In the course of trying to understand our own stories, there are lots more villages and regions around the world to get along to and see what we can see. This personal relationship with distant places and times provides an interesting texture to our travels. Events that we felt distant from are sometimes a lot closer than we realise. A shared humanity has to mean that they cannot be held aloof. Must not be held aloof.
And what about the Military Service that started this quest? Well, I have yet to really decipher much on my relatives service records received to date, but so far, my family seem to have been "deep thinkers":
My mother's Uncle Ben served in France, in the 42nd Battalion and was apparently an invalid who died very young as a result of it. But at least he came home. The battle honours of the 42nd are not shabby. Not shabby at all! My aunty tells me that Uncle Ben was a bugler and in a gas attack he stayed up bugling to raise the alarm and copped a nasty dose of gas. Apparently this was the source of his chronic ill health. Ben's wife didn't have an easy run of things as you can well imagine.
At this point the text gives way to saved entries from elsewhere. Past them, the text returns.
Lemma first_elements_ok : Sampler_ok first_elements.
Proof.
  intros population k r Hk. simpl. split_and!.
  - rewrite length_take. lia.
  - intros x Hx. apply elem_of_take in Hx as (i & Hi & _).
    by eapply list_elem_of_lookup_2.
  - intros Hnd. eapply sublist_NoDup; [done|apply sublist_take].
Qed.

End ScenariosFacts.

(** X12.  The scenarios that [build_processes_and_resources] makes suit
    the simulator: the call returns, and the simulator built from its
    processes and resources starts from a store where the pids are
    distinct, nothing is held, and every plan names resources of the
    dictionary only.  Hence [run] on them never raises when the
    processes (three in the demonstration, otherwise [num_processes] or
    the default of the scenario) are fewer than the depth that the
    interpreter allows to the search of the detector, and in mode
    ["ordered"] it does not end on a deadlock. *)
Theorem generated_scenario_runs (G : Scenarios.Sampler)
    (num_processes num_resources : option Z) (scenario : option string)
    (demo : bool) (seed : Z) (r : Scenarios.sam_state G)
    (record_step : list Process -> list Process) (depth : nat)
    (mode : string) (max_steps : Z) :
  Scenarios.Sampler_ok G -> counts_only record_step ->
  (ScenariosFacts.process_count num_processes scenario demo < depth)%nat ->
  exists ps rs r',
    Scenarios.build_processes_and_resources G num_processes num_resources
      scenario demo seed r = (Ret (ps, rs), r')
    /\ length ps = ScenariosFacts.process_count num_processes scenario demo
    /\ LockManagerFacts.initial (Simulator.init ps rs)
    /\ closed (Simulator.init ps rs)
    /\ exists deadlock_found steps st',
         Simulator.run record_step depth mode max_steps (Simulator.init ps rs)
         = (Ret (deadlock_found, steps), st')
         /\ (mode = "ordered" -> deadlock_found = false).
Proof.
  intros HG Hrec Hdepth.
  destruct (ScenariosFacts.build_shape G HG num_processes num_resources
              scenario demo seed r)
    as (ps & rs & r' & Hrun & Hwb & _ & Hpids & _).
  apply ScenariosFacts.build_length in Hpids.
  destruct (ScenariosFacts.well_built_store ps rs Hwb)
    as (Hinit & Hclosed & Hrunning).
  exists ps, rs, r'. split_and!; [done..|].
  destruct (closed_run record_step depth mode max_steps _ Hrec Hclosed)
    as (d & k & st' & Hr & _); [simpl; lia|].
  exists d, k, st'. split; [done|]. intros ->.
  pose proof (OrderedFacts.ordered_run_loop record_step depth
                (Z.to_nat max_steps) Hrec 0 0%nat _
                (OrderedFacts.fresh_ordered _ Hinit Hrunning)) as Hord.
  unfold Simulator.run in Hr. rewrite Hr in Hord. by destruct Hord.
Qed.

Lemma generated_scenario_runs_witness :
  exists ps rs deadlock_found steps st',
    Scenarios.build_processes_and_resources ScenariosFacts.first_elements
      (Some 3%Z) (Some 2%Z) (Some "high") false 42 tt = (Ret (ps, rs), tt)
    /\ Simulator.run (fun ps => ps) default_limit "ordered" 50
         (Simulator.init ps rs)
       = (Ret (deadlock_found, steps), st').
Proof.
  destruct (generated_scenario_runs ScenariosFacts.first_elements
              (Some 3%Z) (Some 2%Z) (Some "high") false 42 tt (fun ps => ps)
              default_limit "ordered" 50)
    as (ps & rs & [] & Hrun & _ & _ & _ & d & k & st' & Hr & _).
  - exact ScenariosFacts.first_elements_ok.
  - intros l. induction l; constructor; done.
  - vm_compute. lia.
  - by exists ps, rs, d, k, st'.
Defined.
Dad's Uncle Andrew served with 17th Battalion marching in as a reinforcement in November 1916 he was captured at Lagnicourt on the 15th April 1917, a date specifically mentioned in the AWM unit profile that I have linked. He was at first listed missing, and there are reports from others who last saw him of what was going down before he went missing. He was later notified as a POW. Uncle Andrew never married and lived with my grandparents when I was very small. My eldest sister remembers him well. I was a bit young for any but vague memories of Uncle Andrew.
Dad's Uncle Harry served in the 13th Battalion. Having joined up on 16 August 1915, he was not with them when they landed at Gallipoli. He was awarded the Military Medal for his gallantry during a patrol near Broodseinde in October 1917 and was again recommended for the MM for action near Le Verguier on 18 September 1918.
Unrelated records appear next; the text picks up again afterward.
(** * rendertoy: the [rendering._core] module

    A shallow embedding of [src/rendering/_core.py]: the host-side
    vector/matrix library built on NumPy structured values, the OpenCL
    source generator with its dispatchers, and the buffer helpers
    [clear] and [mapped].

    Conventions of the embedding.
    - A Python exception is a value of [exn]; a call that may raise
      returns a [result].
    - Component values are kept in a type parameter for the container
      functions ([make_float2], [to_array], ...), which narrow what they
      store to a 32-bit float ([narrow]); they are real numbers for the
      arithmetic ones ([dot], [normalize], [matmul]), where arithmetic
      is exact and narrowing is the identity.
    - Process-wide state ([__code__], the device memory, the command
      queue) is threaded explicitly; an exception leaves the state as it
      was when the exception was raised. *)

From Stdlib Require Import Reals Lra ZArith Strings.Byte.
From Stdlib Require Import RNsatz.
From stdpp Require Import base list strings gmap.

(** ** Exceptions and results *)

Inductive exn :=
  | AssertionError (msg : string)
  | AttributeError (msg : string)
  | ValueError
  | KeyError
  | Exception (msg : string)
  | CLError (msg : string)
  | Unmodelled (what : string).

Inductive result (T : Type) :=
  | OK (x : T)
  | Raise (e : exn).
Arguments OK {T} x.
Arguments Raise {T} e.

#[global] Instance result_ret : MRet result := @OK.
#[global] Instance result_bind : MBind result := fun _ _ f m =>
  match m with OK x => f x | Raise e => Raise e end.
#[global] Instance result_fmap : FMap result := fun _ _ f m =>
  match m with OK x => OK (f x) | Raise e => Raise e end.

(** ** NumPy values

    [float2], [float3], [float4] and [float4x4] are the structured
    dtypes obtained from [cltools.get_or_register_dtype]; each element is
    a row of 32-bit float lanes.  [float3] is stored on four lanes and
    [float4x4] is OpenCL's [float16]. *)

Inductive np_dtype := float32 | float2 | float3 | float4 | float4x4.

#[global] Instance np_dtype_eq_dec : EqDecision np_dtype.
Proof. solve_decision. Defined.

Definition itemlanes (d : np_dtype) : nat :=
  match d with
  | float32 => 1
  | float2 => 2
  | float3 => 4
  | float4 => 4
  | float4x4 => 16
  end.

(** [chunks k l] cuts [l] into consecutive rows of [k] lanes. *)
Fixpoint chunks_fuel {A} (fuel k : nat) (l : list A) : list (list A) :=
  match fuel, l with
  | S fuel', _ :: _ => take k l :: chunks_fuel fuel' k (drop k l)
  | _, _ => []
  end.

Definition chunks {A} (k : nat) (l : list A) : list (list A) :=
  chunks_fuel (length l) k l.

(** A lane holds a 32-bit float: storing a component narrows it to the
    nearest one.  [narrow] is that conversion on the component type. *)
Class Float32 (A : Type) := narrow : A → A.


Section Arrays.
Context {A : Type} {F32 : Float32 A}.
Variable zero : A.

(** An [np.ndarray]: its dtype, its shape and its lanes in row-major
    order.  A well-formed array has
    [length lanes = product shape * itemlanes dtype]. *)
Record ndarray := Ndarray {
  dtype : np_dtype;
  shape : list nat;
  lanes : list A;
}.

(** What the constructors return: an array, or the plain Python tuple
    that [.item()] gives for one structured element. *)
Inductive value :=
  | Nd (a : ndarray)
  | Tuple (t : list A).

(** The [*args] of the constructors: component values, or the single
    [np.ndarray] recognised by
    [len(args) == 1 and isinstance(args[0], np.ndarray)]. *)
Inductive args :=
  | Components (xs : list A)
  | Array (a : ndarray).

(** [np.array(t, dtype=d)] for a tuple [t] of numbers and a structured
    dtype [d]: the tuple is one element, so the result is 0-d, and each
    number is narrowed to the 32-bit lane that stores it; a tuple of the
    wrong length cannot be assigned to the structure. *)
Definition np_array (t : list A) (d : np_dtype) : result ndarray :=
  if decide (length t = itemlanes d)
  then OK (Ndarray d [] (narrow <$> t))
  else Raise ValueError.

(** [a.ravel().view(d).item()]: the flattened lanes are regrouped in
    elements of [d]; [.item()] wants exactly one element and returns it
    as a tuple. *)
Definition ravel_view_item (a : ndarray) (d : np_dtype) : result value :=
  if decide (length (lanes a) = itemlanes d)
  then OK (Tuple (lanes a))
  else Raise ValueError.

Definition make_float2 (a : args) : result value :=
  match a with
  | Array a0 => ravel_view_item a0 float2
  | Components xs => Nd <$> np_array xs float2
  end.

Definition make_float3 (a : args) : result ndarray :=
  let xs := match a with
            | Array a0 => lanes a0 (* args[0].ravel().view(np.float32) *)
            | Components xs => xs
            end in
  np_array (xs ++ [zero]) float3.

Definition make_float4 (a : args) : result value :=
  match a with
  | Array a0 => ravel_view_item a0 float4
  | Components xs => Nd <$> np_array xs float4
  end.

Definition make_float4x4 (a : args) : result value :=
  match a with
  | Array a0 => ravel_view_item a0 float4x4
  | Components xs => Nd <$> np_array xs float4x4
  end.

(** [v.view(np.float32).reshape( *v_shape, 4)[..., 0:3]] on lanes. *)
Definition drop_padding (l : list A) : list A :=
  concat (take 3 <$> chunks 4 l).

Definition to_array (v : ndarray) : ndarray :=
  let v_shape := shape v in
  (* a 0-d [v] is first expanded to shape (1,) *)
  let v' := if decide (shape v = []) then Ndarray (dtype v) [1] (lanes v)
            else v in
  match dtype v' with
  | float2 => Ndarray float32 (v_shape ++ [2]) (lanes v')
  | float3 => Ndarray float32 (v_shape ++ [3]) (drop_padding (lanes v'))
  | float4 => Ndarray float32 (v_shape ++ [4]) (lanes v')
  | float4x4 => Ndarray float32 (v_shape ++ [4; 4]) (lanes v')
  | float32 => v'
  end.

(** [v['x']], [v['y']], ...: lane [i] of every element. *)
Definition field (i : nat) (v : ndarray) : list A :=
  (fun row => nth i row zero) <$> chunks (itemlanes (dtype v)) (lanes v).

End Arrays.

Arguments ndarray A : clear implicits.
Arguments value A : clear implicits.
Arguments args A : clear implicits.

(** ** Vector and matrix algebra over exact reals *)

(** The arithmetic is carried out in exact reals; there a lane holds a
    component unchanged. *)
#[global] Instance exact_reals : Float32 R := fun x => x.

Section Algebra.
Open Scope R_scope.

Abbreviation ndarrayR := (ndarray R).

(** Element-wise [*] and [+] of two arrays of equal shape, on lanes. *)
Definition np_mul (u v : list R) : list R := zip_with Rmult u v.
Definition np_add (u v : list R) : list R := zip_with Rplus u v.

(** [.item()] of a plain array: exactly one element, returned as a
    Python float. *)
Definition item (l : list R) : result R :=
  match l with
  | [x] => OK x
  | _ => Raise ValueError
  end.

Definition dot (v1 v2 : ndarrayR) : result R :=
  if negb (bool_decide (dtype v1 = dtype v2)) then
    Raise (AssertionError
      "Can not apply dot product between different vector types")
  else if negb (bool_decide (shape v1 = shape v2)) then
    Raise (AssertionError
      "Can not apply dot product between different vector types")
  else
    let x1 := field 0 0%nat v1 in let x2 := field 0 0%nat v2 in
    let y1 := field 0 1%nat v1 in let y2 := field 0 1%nat v2 in
    let z1 := field 0 2%nat v1 in let z2 := field 0 2%nat v2 in
    let w1 := field 0 3%nat v1 in let w2 := field 0 3%nat v2 in
    match dtype v1 with
    | float2 => item (np_add (np_mul x1 x2) (np_mul y1 y2))
    | float3 =>
        item (np_add (np_add (np_mul x1 x2) (np_mul y1 y2)) (np_mul z1 z2))
    | float4 =>
        item (np_add (np_add (np_add (np_mul x1 x2) (np_mul y1 y2))
                             (np_mul z1 z2)) (np_mul w1 w2))
    | _ => Raise (Exception "Not valid dtype")
    end.

(** [a / l] for a plain array [a] and a scalar [l]. *)
Definition np_div (a : ndarrayR) (l : R) : ndarrayR :=
  Ndarray (dtype a) (shape a) ((fun x => x / l) <$> lanes a).

(** [a.view(d)] for a plain float array [a] and a structured dtype [d]:
    the last axis is regrouped in elements of [d]. *)
Definition view (a : ndarrayR) (d : np_dtype) : result ndarrayR :=
  match last (shape a) with
  | Some n =>
      if decide (n `mod` itemlanes d = 0)%nat
      then OK (Ndarray d (removelast (shape a) ++ [n `div` itemlanes d]%nat)
                       (lanes a))
      else Raise ValueError
  | None => Raise ValueError
  end.

Definition normalize (v : ndarrayR) : result ndarrayR :=
  let v_dtype := dtype v in
  d ← dot v v;
  let l := sqrt d in
  let v := np_div (to_array v) l in
  if decide (v_dtype = float3) then
    make_float3 0 (Array v)
  else
    view (np_div v l) v_dtype.

(** Row [r] (of [k] lanes) times the [k] x [n] matrix whose lanes are
    [m], in row-major order. *)
Definition vecmat (k n : nat) (r m : list R) : list R :=
  (fun j => foldr Rplus 0
              (zip_with Rmult r ((fun i => nth (i * n + j) m 0) <$> seq 0 k)))
  <$> seq 0 n.

(** [a @ b] for a right operand of two dimensions: every row of [a] is
    multiplied by [b].  A stacked right operand (three dimensions or
    more) makes NumPy broadcast; that case is left out. *)
Definition np_matmul (a b : ndarrayR) : result ndarrayR :=
  match shape b with
  | [k; n] =>
      match last (shape a) with
      | Some k' =>
          if decide (k' = k)
          then OK (Ndarray float32 (removelast (shape a) ++ [n])
                     (concat ((fun r => vecmat k n r (lanes b))
                              <$> chunks k (lanes a))))
          else Raise ValueError
      | None => Raise ValueError
      end
  | _ => Raise (Unmodelled "matmul with a stacked right operand")
  end.

Definition matmul (a b : ndarrayR) : result (value R) :=
  if negb (bool_decide (dtype a = float4) || bool_decide (dtype a = float4x4))
  then Raise (AssertionError
                "First vector must be a float4 or a matrix float4x4")
  else if negb (bool_decide (dtype b = float4x4))
  then Raise (AssertionError "Second argument must be a matrix")
  else
    let a_is_vec := bool_decide (dtype a = float4) in
    let a := to_array a in
    let b := to_array b in
    c ← np_matmul a b;
    if a_is_vec then make_float4 (Array c) else make_float4x4 (Array c).

(** [x, y, z = to_array(args[0])]: unpacking iterates over the first
    axis, which must have three entries; they are numbers only for a
    one-dimensional array. *)
Definition unpack3 (a : ndarrayR) : result (R * R * R) :=
  match shape a, lanes a with
  | [3%nat], [x; y; z] => OK (x, y, z)
  | _, _ => Raise ValueError
  end.

Definition translate (a : args R) : result (value R) :=
  xyz ← match a with
        | Array v => unpack3 (to_array v)
        | Components [_] =>
            Raise (AttributeError "'float' object has no attribute 'shape'")
        | Components [x; y; z] => OK (x, y, z)
        | Components _ => Raise ValueError
        end;
  let '(x, y, z) := xyz in
  make_float4x4 (Components
    [1; 0; 0; 0;
     0; 1; 0; 0;
     0; 0; 1; 0;
     x; y; z; 1]).

Definition identity : result (value R) :=
  make_float4x4 (Components
    [1; 0; 0; 0;
     0; 1; 0; 0;
     0; 0; 1; 0;
     0; 0; 0; 1]).

End Algebra.

(** ** State and exceptions

    A computation over a state [S] that returns a [T] or raises; the
    state reached is returned in both cases. *)

Definition M (S T : Type) : Type := S → result T * S.

Definition ret {S T} (x : T) : M S T := fun st => (OK x, st).
Definition raise {S T} (e : exn) : M S T := fun st => (Raise e, st).
Definition bind {S T U} (m : M S T) (k : T → M S U) : M S U := fun st =>
  match m st with
  | (OK x, st') => k x st'
  | (Raise e, st') => (Raise e, st')
  end.
Definition lift {S T} (r : result T) : M S T := fun st => (r, st).
Definition get {S} : M S S := fun st => (OK st, st).

Notation "'let*' x := m 'in' k" := (bind m (fun x => k))
  (at level 10, x pattern, m at level 100, k at level 200).

(** ** Kernel source generation and dispatch *)

Module Kernel.

Definition nl : string := String (Ascii.ascii_of_nat 10) "".

(** The initial value of [__code__]. *)
Definition prelude : string :=
  nl +:+ "#define float4x4 float16" +:+ nl +:+
  nl +:+ "float4x4 transpose( float4x4 m )" +:+
  nl +:+ "{" +:+
  nl +:+ "    float4x4 t;" +:+
  nl +:+ "    // transpose" +:+
  nl +:+ "    t.even = m.lo;" +:+
  nl +:+ "    t.odd = m.hi;" +:+
  nl +:+ "    m.even = t.lo;" +:+
  nl +:+ "    m.odd = t.hi;" +:+
  nl +:+
  nl +:+ "    return m;" +:+
  nl +:+ "}" +:+
  nl +:+
  nl +:+ "float4 mul(float4 v, float4x4 m) {" +:+
  nl +:+ "    return (float4)(dot(v, m.even.even), dot(v, m.odd.even), dot(v, m.even.odd), dot(v, m.odd.odd));    " +:+
  nl +:+ "}" +:+
  nl +:+ nl.

Section Declarations.

(** Python objects other than [None], strings and lists: dtypes and
    whatever else a caller writes as an annotation, host values passed
    to a kernel. *)
Context {pyobj : Type}.

#[warnings="-register-all"] Inductive annotation :=
  | Empty                        (* inspect.Signature.empty *)
  | ANone                        (* None *)
  | AStr (s : string)
  | AList (l : list annotation)
  | AObj (o : pyobj).

(** [cltools.dtype_to_ctype], the device type spelling of a dtype; it
    raises for what it cannot map. *)
Variable dtype_to_ctype : annotation → result string.

(** [cl.Program(__ctx__, source).build()] succeeds on the sources the
    device compiler accepts. *)
Variable build_ok : string → bool.

(** [inspect.Parameter] *)
Record Param := {
  name : string;
  p_annotation : annotation;
}.

(** A host function as seen through [inspect]. *)
Record function := {
  __name__ : string;
  parameters : list Param;
  return_annotation : annotation;
  getdoc : option string;
}.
Remarkably, all three came home. One of my treasures is Uncle Andrew's discharge papers, which were given to me when I was quite young. They sit where they were when I received them, quite damaged and stored in the wallet that Andrew bought in London while serving.
Then there's quite a few of the younger Uncles served in WW2, usually in supporting roles due to their advanced age - what being at least in their thirties and in some cases skilled tradesmen. Some cousins of my parents also served. Mum's cousins: Uncle Ben's sons for example- one of whom was a choco in New Guinea who later transferred to the AIF. Again, so far as I have found, all these also returned home. Amazing in such a large family to have had noone killed. Plenty to research about what precise activity all these guys were involved in. I'm still not certain who sent the souvenir book of pressed wildflowers home from the Holy Land endorsing it To Dear Mum and Dad from Peter 29/9/41. This is another of the family treasures I have inherited and an enticing mystery to unravel.
... our research continues. When the time comes the UK has a pretty well established tourism industry focussed on people heading over to check out where their forebears came from. I can hardly wait to explore these locations after I have done an appropriate level of research to make the most of the trip.
I don't think travel research has ever been so absorbing as this before!